On Easter Sunday, April 24th, 1916, in what would become known as the Easter Rising, James Connolly and Pádraig Pearse led an insurrection in Dublin against British rule of Ireland. The Irish rebel force, estimated at between 1,200 and 2,000, seized the General Post Office and other prominent governmental buildings in Dublin. However, in about a week’s time Britain’s well-trained and heavily-armed occupying force squashed the insurrection. At the time of the rising, which coincided with World War I, many (and probably most) Irish citizens did not support an armed revolt against British troops, but Irish sentiment changed drastically in subsequent weeks as British Command summarily executed all real and imagined leaders of the insurrection. Sixteen leaders of the insurrection, including Pádraig Pearse and an already badly injured James Connolly, who unable to stand was placed in a chair before a firing squad, were executed.
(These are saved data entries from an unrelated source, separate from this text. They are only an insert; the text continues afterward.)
(** With a product that is an int, sanitizeLambdaRange returns the range
    written out in [sampled_range]. *)
Lemma dff_range_returns (l : Z → LambdaRange) capacity n mw sanitize :
  (sanitize = true → in_int (n * mw)) →
  dff_range l capacity n mw sanitize
  = Ret (sampled_range l capacity n mw sanitize).
Proof.
  intros Hprod. unfold dff_range, sampled_range.
  destruct sanitize; [|done]. specialize (Hprod eq_refl).
  unfold sanitizeLambdaRange, imul. rewrite (chk_ok _ Hprod).
  cbn [mbind res_mbind res_bind].
  destruct (decide (n * mw = 0)) as [Hz|Hnz].
  - rewrite (bool_decide_eq_false_2 (n * mw ≠ 0)) by auto.
    by rewrite (bool_decide_eq_true_2 (n * mw = 0)).
  - rewrite (bool_decide_eq_true_2 (n * mw ≠ 0)) by done.
    rewrite (bool_decide_eq_false_2 (n * mw = 0)) by done.
    unfold idiv. rewrite (bool_decide_eq_false_2 (n * mw = 0)) by done.
    rewrite chk_ok; [done|].
    pose proof int_range. unfold in_int. Z.quot_rem_to_equations. nia.
Qed.
Lemma array_items_records (rs : list Interaction) :
  forall (fuel : nat) (c : Interaction) (tail : string)
         (acc : list pyvalue),
    array_items (7 + fuel + length rs)
      (dump_at 1 (interaction_record c) +:+
       items_text ("," +:+ newline_indent 1) (dump_at 1)
         (map interaction_record rs) +:+
       newline_indent 0 +:+ String "]" tail)
      acc
    = Return (PyList (acc ++ map interaction_record (c :: rs)), tail).
Proof.
  induction rs as [|c' rs IH]; intros fuel c tail acc.
  - replace (7 + fuel + length (@nil Interaction)) with (S (6 + fuel))
      by (cbn [length]; lia).
    remember (6 + fuel) as fuel' eqn:Hfuel.
    cbn [array_items]. subst fuel'. rewrite scan_once_record.
    cbn [map items_text]. rewrite append_nil_l, skip_whitespace_indent.
    compute_chars. reflexivity.
  - replace (7 + fuel + length (c' :: rs))
      with (S (7 + fuel + length rs)) by (cbn [length]; lia).
    remember (7 + fuel + length rs) as fuel' eqn:Hfuel.
    cbn [array_items].
    replace fuel' with (6 + (1 + fuel + length rs)) at 1 by lia.
    rewrite scan_once_record.
    cbn [map items_text]. rewrite ?append_assoc;
    repeat (rewrite append_cons || rewrite append_nil_l). compute_chars.
    rewrite skip_whitespace_indent, skip_whitespace_record.
    subst fuel'. rewrite <- !append_assoc, !append_assoc.
    transitivity
      (Return
         (PyList ((acc ++ [interaction_record c])
                  ++ map interaction_record (c' :: rs)), tail)).
    + exact (IH fuel c' tail (acc ++ [interaction_record c])).
    + now rewrite <- app_assoc.
Qed.

Lemma scan_once_array (fuel : nat) (c : Interaction) (tail : string) :
  scan_once (S fuel)
    (String "[" (newline_indent 1 +:+
                 dump_at 1 (interaction_record c) +:+ tail))
  = array_items fuel (dump_at 1 (interaction_record c) +:+ tail) [].
Proof.
  cbn [scan_once]. compute_chars. rewrite skip_whitespace_indent.
  reflexivity.
Qed.

Lemma length_items_text {A} (sep : string) (show : A -> string)
    (l : list A) :
  length l * String.length sep <= String.length (items_text sep show l).
Proof.
  induction l as [|x l IH]; [reflexivity|].
  cbn [items_text length]. rewrite !length_append. lia.
Qed.

Theorem load_dump_records (rs : list Interaction) :
  load (dump (PyList (map interaction_record rs)))
  = Return (PyList (map interaction_record rs)).
Proof.
  destruct rs as [|c rs]; [reflexivity|].
  unfold load, dump.
  remember (String.length _) as len eqn:Hlen.
  assert (4 + length rs <= len) as Hfuel.
  { subst len. cbn [map dump_at]. rewrite !length_append.
    pose proof (length_items_text ("," +:+ newline_indent 1) (dump_at 1)
                  (map interaction_record rs)) as Hitems.
    rewrite length_map in Hitems.
    change (String.length ("," +:+ newline_indent 1)) with 4 in Hitems.
    change (String.length (newline_indent 1)) with 3.
    change (String.length (newline_indent 0)) with 1.
    lia. }
  clear Hlen. cbn [map dump_at]. rewrite append_cons, append_nil_l.
  compute_chars.
  replace (2 * len + 2) with (S (7 + (2 * len - 6 - length rs) + length rs))
    by lia.
  rewrite scan_once_array, array_items_records. reflexivity.
Qed.

(** *** The decoder consumes its input and never lacks fuel *)

Lemma skip_whitespace_length (s : string) :
  String.length (skip_whitespace s) <= String.length s.
Proof.
  induction s as [|c s IH]; cbn [skip_whitespace String.length]; [lia|].
  destruct (is_whitespace c); cbn [String.length]; lia.
Qed.

Lemma prepend_inv (c : ascii) (r : result (string * string)) x rest :
  prepend c r = Return (x, rest) -> exists x', r = Return (x', rest).
Proof.
  destruct r as [[x' rest']|e]; cbn; [|discriminate].
  intros [= <- <-]. eauto.
Qed.

Lemma scanstring_shrinks (n : nat) :
  forall s x rest,
    String.length s <= n ->
    scanstring s = Return (x, rest) -> String.length rest < String.length s.
Proof.
  induction n as [|n IH]; intros s x rest Hlen.
  - destruct s; [discriminate | cbn in Hlen; lia].
  - destruct s as [|c s]; [discriminate|].
    cbn [scanstring String.length] in *.
    destruct (c =? quote)%char.
    { intros [= <- <-]. lia. }
    destruct (c =? backslash)%char.
    + destruct s as [|e s]; [discriminate|].
      destruct (e =? "u")%char.
      * destruct s as [|h1 [|h2 [|h3 [|h4 s]]]]; try discriminate.
        destruct (hex4 h1 h2 h3 h4) as [k|]; [|discriminate].
        destruct (k <? 256)%N; [|discriminate].
        intros H. apply prepend_inv in H as [x' H].
        apply IH in H; cbn [String.length] in *; lia.
      * destruct (unescape e); [|discriminate].
        intros H. apply prepend_inv in H as [x' H].
        apply IH in H; cbn [String.length] in *; lia.
    + destruct (N_of_ascii c <? 32)%N; [discriminate|].
      intros H. apply prepend_inv in H as [x' H].
      apply IH in H; cbn [String.length] in *; lia.
Qed.

Lemma scan_digits_length (s : string) :
  forall acc, String.length (scan_digits s acc).2 <= String.length s.
Proof.
  induction s as [|c s IH]; intros acc; cbn [scan_digits]; [cbn; lia|].
  destruct (is_digit c); cbn [snd String.length]; [|lia].
  specialize (IH (10 * acc + Z.of_N (N_of_ascii c - 48))%Z). lia.
Qed.

Lemma scan_unsigned_shrinks (s : string) n rest :
  scan_unsigned s = Return (n, rest) -> String.length rest < String.length s.
Proof.
  destruct s as [|c s]; [discriminate|]. cbn [scan_unsigned].
  destruct (is_digit c) eqn:Hd; [|discriminate].
  destruct (c =? "0")%char.
  - destruct (float_follows s); [discriminate|].
    intros [= <- <-]. cbn; lia.
  - destruct (scan_digits (String c s) 0) as [k rest'] eqn:Hsd.
    cbn [scan_digits] in Hsd. rewrite Hd in Hsd.
    pose proof (scan_digits_length s (10 * 0 + Z.of_N (N_of_ascii c - 48))%Z)
      as Hlen.
    rewrite Hsd in Hlen. cbn [snd] in Hlen.
    destruct (float_follows rest'); [discriminate|].
    intros [= <- <-]. cbn [String.length]. lia.
Qed.

Lemma length_substring (n m : nat) (s : string) :
  String.length (substring n m s) <= m.
Proof.
  revert n m. induction s as [|c s IH]; intros [|n] [|m]; cbn; try lia.
  - specialize (IH 0 m). lia.
  - apply (IH n 0).
  - apply (IH n (S m)).
Qed.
In the eyes of the Irish people these men soon became martyrs in Ireland’s struggle for home rule. O’Neill’s song encouraged Irishmen to fight for Ireland’s freedom, rather than for the British, as so many young Irishmen were doing in World War I. The song’s noting of Suvla and Sud-El-Bar referred to sites at Gallipoli, scene of the disastrous 1915 British offensive against the Turks. The massive casualties there included Irishmen who were serving in the British Army during World War I, and Irishmen perished all across the Western Front fighting the Germans. The two leaders mentioned in the song are Pádraig Pearse who lead the rising and Éamon de Valera who was released under an amnesty in June 1917 and later became the President of Dáil Éireann and President of the Republic and, after independance, served two terms as Taoiseach (Prime Minister) and President. At his retirement in 1973 at the age of 90, he was the oldest head of state in the world.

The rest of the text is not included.